In summary, as long as sophisticated grading systems are missing, authors should use the existing classifications for screw accuracy with discretion to their weaknesses. Furthermore, when reviewing screw placement accuracy, the grading system used should be considered.

While other authors have reported an increased total procedure time for navigated cervical screw placement, we found a significant decrease in operating time for navigated procedures [13, 25]. This may be due to the fact that significantly more scans were performed in the fluoroscopic-guidance group and significantly more K-wires were repositioned. As elucidated above, despite these measures, navigated accuracy rates were not reached. Accordingly, in our setup, navigated atlantoaxial screw placement has proven to be very feasible, highly accurate and, anecdotally, ensuring minimal radiation exposure to the surgical team present as they leave the control zone during scan acquisition.

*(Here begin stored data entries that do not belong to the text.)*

(** C1 (amended): let a real slot [k] be READY.  Even returns a nonzero slot
    when [k] is among the six slots it probes after [current] ([k] is not
    [current], and not the last slot when [current] is 0).  RoundRobin does
    so when no ticks remain and [k] is among those six slots, or when ticks
    remain and [current] is nonzero.  RunToCompletion does so when [current]
    is RUNNING and nonzero, or when [current] is not RUNNING and [k] is one
    of the slots probed from slot 1.  InactiveAging does so when ticks remain
    and [current] is nonzero, or when no ticks remain and [k], after
    [age[current]] is re-seeded, is older than slot 0 or as old and of higher
    priority. *)
Theorem selectors_nonzero_when_ready_slot_probed
    (fuel : nat) (counter0 : Z) (si : SchedulingInformation)
    (processes : list Process) (current k : ProcessID) :
  table_wf processes -> info_wf si -> in_range current ->
  0 <= counter0 < 256 -> (7 <= fuel)%nat ->
  real_slot k -> slot_ready processes k = true ->
  (k <> current /\ (current = 0 -> k <> MAX_NUMBER_OF_PROCESSES - 1) ->
   exists r, os_Scheduler_Even fuel processes current = Ok r /\ r <> 0)
  /\ ((Zeitschiebe si <= 0
       /\ k <> current /\ (current = 0 -> k <> MAX_NUMBER_OF_PROCESSES - 1))
      \/ (0 < Zeitschiebe si /\ current <> 0) ->
      exists r si',
        os_Scheduler_RoundRobin fuel si processes current = Ok (r, si')
        /\ r <> 0)
  /\ ((slot_running processes current = false
       /\ k <= Z.of_nat (scan_probes counter0))
      \/ (slot_running processes current = true /\ current <> 0) ->
      exists r,
        os_Scheduler_RunToCompletion fuel counter0 processes current = Ok r
        /\ r <> 0)
  /\ ((Zeitschiebe si <= 0
       /\ beats processes (reseeded si processes current) 0 k)
      \/ (0 < Zeitschiebe si /\ current <> 0) ->
      exists r si',
        os_Scheduler_InactiveAging si processes current = Ok (r, si')
        /\ r <> 0).
Proof.
  intros Hwf Hsi Hc Hc0 Hfuel Hk Hkr.
  assert (forall probed, In k probed ->
            (forall j, In j probed -> real_slot j) ->
            first_ready processes probed <> 0) as Hfound.
  { intros probed Hin Hreal.
    destruct (first_ready_found processes probed k Hin Hkr) as [Hr _].
    apply Hreal in Hr. unfold real_slot in Hr. lia. }
  repeat split.
  - intros Hwin. apply scan_window_spec in Hwin; [|done..].
    rewrite Even_spec by (done || lia). eexists. split; [reflexivity|].
    apply Hfound; [done|]. intros j. by apply scan_window_real.
  - intros [(Hz & Hwin)|[Hz Hne]].
    + apply scan_window_spec in Hwin; [|done..].
      rewrite RoundRobin_scan by (done || lia).
      pose proof (Hfound _ Hwin
                    (fun j => scan_window_real current j Hc)) as Hnz.
      unfold first_ready in Hnz. destruct (find _ _); [eauto|done].
    + rewrite RoundRobin_keep by done. eauto.
  - rewrite RunToCompletion_spec by done.
    intros [[-> Hprobe]|[-> Hne]]; [|eauto].
    eexists. split; [reflexivity|]. apply Hfound.
    + apply probe_seq_from_1.
      * destruct (scan_probes_bounds counter0); lia.
      * unfold real_slot in Hk. lia.
    + intros j. apply probe_seq_real.
      unfold real_slot, MAX_NUMBER_OF_PROCESSES. lia.
  - intros [[Hz Hb]|[Hz Hne]].
    + destruct (InactiveAging_select si processes current)
        as (Max & E & Hinv); [done..|].
      rewrite E. do 2 eexists. split; [reflexivity|].
      by eapply IA_scan_inv_nonzero.
    + destruct (InactiveAging_keep si processes current) as (a & E & _);
        [done..|]. rewrite E. eauto.
Qed.
(** ** What the routes ignore *)

(** X11: the token route is matched without regard to letter case and
    with an optional trailing slash: a GET request whose lower-cased path
    is /api/get-token, with or without a final slash, gets the JSON
    object when it reaches the route. *)
Theorem token_route_ignores_case_and_slash (w : World) (req : Request) :
  method req = GET ->
  Str.lower (path req) = "/api/get-token" \/
  Str.lower (path req) = "/api/get-token/" ->
  json_accepts (body req) = true ->
  plain req = true ->
  static_lookup w (static_root w "public") req = Miss ->
  handle w req =
  (mkResponse 200 (allow_any_origin ++ json_type)%list (BJson token_payload),
   [Lcors; Ljson; Lstatic; Ltoken]).
Proof.
  intros Hm Hp Hb Hpl Hl.
  rewrite (handle_get_or_head w req) by (try rewrite Hm; easy).
  rewrite (run_static_and_routes w req) by (rewrite Hm; reflexivity).
  rewrite Hl. unfold route_matches.
  destruct Hp as [-> | ->]; cbn [fst snd];
    rewrite (finish_get req) by exact Hm;
    rewrite (deliver_plain w req _ _ Hpl); reflexivity.
Qed.

Lemma token_route_ignores_case_and_slash_witness :
  handle Sample.home (Sample.get "/API/Get-Token/") =
  (mkResponse 200 (allow_any_origin ++ json_type)%list (BJson token_payload),
   [Lcors; Ljson; Lstatic; Ltoken]).
Proof.
  apply token_route_ignores_case_and_slash;
    solve [reflexivity | right; reflexivity].
Defined.

Lemma handle_options_same (w w' : World) (req req' : Request) :
  method req = OPTIONS ->
  method req' = OPTIONS ->
  reqHeaders req' = reqHeaders req ->
  handle w' req' = handle w req.
Proof.
  intros Hm Hm' Hh. unfold handle, app. cbn [run].
  unfold cors, finish. rewrite Hm, Hm', Hh. reflexivity.
Qed.

(** The query string only shows in the target of a redirection. *)
Lemma static_lookup_with_query (w : World) (root q : string) (req : Request) :
  (forall loc, static_lookup w root req <> Redirect loc) ->
  static_lookup w root (with_query q req) = static_lookup w root req.
Proof.
  unfold static_lookup. cbn [path query with_query]. intros H.
  destruct (Str.has_nul (path req)); [reflexivity|].
  destruct (Path.escapes (Str.normalize (path req))); [reflexivity|].
  destruct (dot_refused _ _); [reflexivity|].
  destruct (Str.ends_with_slash (path req)); [reflexivity|].
  destruct (stat w _) as [[c|]|]; try reflexivity.
  exfalso. exact (H _ eq_refl).
Qed.

(** X12: no layer reads the query string: unless the static layer
    redirects a directory, a request without conditional or range header
    gets the same response, through the same layers, whatever its query
    string. *)
Theorem query_is_ignored (w : World) (req : Request) (q : string) :
  plain req = true ->
  (forall loc,
      static_lookup w (static_root w "public") req <> Redirect loc) ->
  handle w (with_query q req) = handle w req.
Proof.
  intros Hpl Hnr.
  assert (Hpl' : plain (with_query q req) = true) by exact Hpl.
  destruct (Method_eqb (method req) OPTIONS) eqn:Eo.
  { apply handle_options_same; cbn [method with_query reqHeaders];
      try reflexivity;
      destruct (method req); try discriminate Eo; reflexivity. }
  assert (Ho : method req <> OPTIONS)
    by (intros E; rewrite E in Eo; discriminate Eo).
  destruct (body req) as [| |[f|]] eqn:Eb.
  3: { rewrite (handle_rejected w (with_query q req) f Ho Eb).
       rewrite (handle_rejected w req f Ho Eb). reflexivity. }
  all: assert (Hb : json_accepts (body req) = true)
         by (rewrite Eb; reflexivity);
    destruct (Method_eqb (method req) GET || Method_eqb (method req) HEAD)
      eqn:Hm;
    [ rewrite (handle_get_or_head w (with_query q req) Hm Hb);
      rewrite (handle_get_or_head w req Hm Hb);
      rewrite (run_static_and_routes w (with_query q req) Hm);
      rewrite (run_static_and_routes w req Hm);
      rewrite (static_lookup_with_query w _ q req Hnr);
      change (path (with_query q req)) with (path req);
      destruct (static_lookup w (static_root w "public") req);
      [ | | destruct (route_matches "/" (path req));
            [ destruct (dot_refused (express w) (Str.split (entry_file w)));
              [|destruct (stat w (entry_file w)) as [[c|]|]]
            | destruct (route_matches "/api/get-token" (path req)) ] ];
      rewrite ?(deliver_plain w (with_query q req)) by exact Hpl';
      rewrite ?(deliver_plain w req) by exact Hpl;
      reflexivity
    | rewrite (handle_not_get w (with_query q req) Hm Ho Hb);
      rewrite (handle_not_get w req Hm Ho Hb); reflexivity ].
Qed.

Lemma query_is_ignored_witness :
  handle Sample.home (with_query "debug=1&x=%7B" (Sample.get "/app.js")) =
  handle Sample.home (Sample.get "/app.js").
Proof.
  apply query_is_ignored; [reflexivity|].
  intros loc E. vm_compute in E. discriminate E.
Defined.

(** ** Startup on a busy port *)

As with every study, the results should be interpreted considering its limitations. First, due to the study being a retrospective single-center investigation, the generalizability of the results is limited. However, we found no evidence that the results of any of the groups might be subject to bias. The initial decision on which intraoperative imaging would be used was solely dependent on availability of the systems. The respective surgeon would use intraoperative 3D navigation on any case if possible since it was introduced in 2017; therefore, we see no indication of a possible selection bias. While two different screw fixation techniques (88.5% Harms–Goel and 11.5% Magerl) were included, this does not diminish the fact that screw placement tended to be more accurate using navigation, especially because the accuracy rates for the few Magerl screws do not differ substantially from the accuracy rates found for the Harms–Goel instrumentation in either group. Second, the number of patients included in the study, especially in the group with fluoroscopic-guidance, remains limited. Nevertheless, we have included the largest study population for traumatic instabilities published so far. Third, as discussed, the grading of screw accuracy is highly dependent on the classification system used. Due to the lack of better alternatives and in favor of higher transparency, we decided to report two different frequently used classifications.

Conclusions

In conclusion, this study contributes to the data available showing that navigated atlantoaxial screw placement proves to be feasible as well as highly accurate compared to the fluoroscopic-guidance technique without prolonging the time needed for surgery. Using intraoperative navigation concurrently leads to a significant decrease in the need to reposition K-wires. When comparing these data with other studies, the availability of different classification systems for assessment of screw accuracy should be considered. Prospective randomized studies are needed to increase the quality of evidence available in the literature.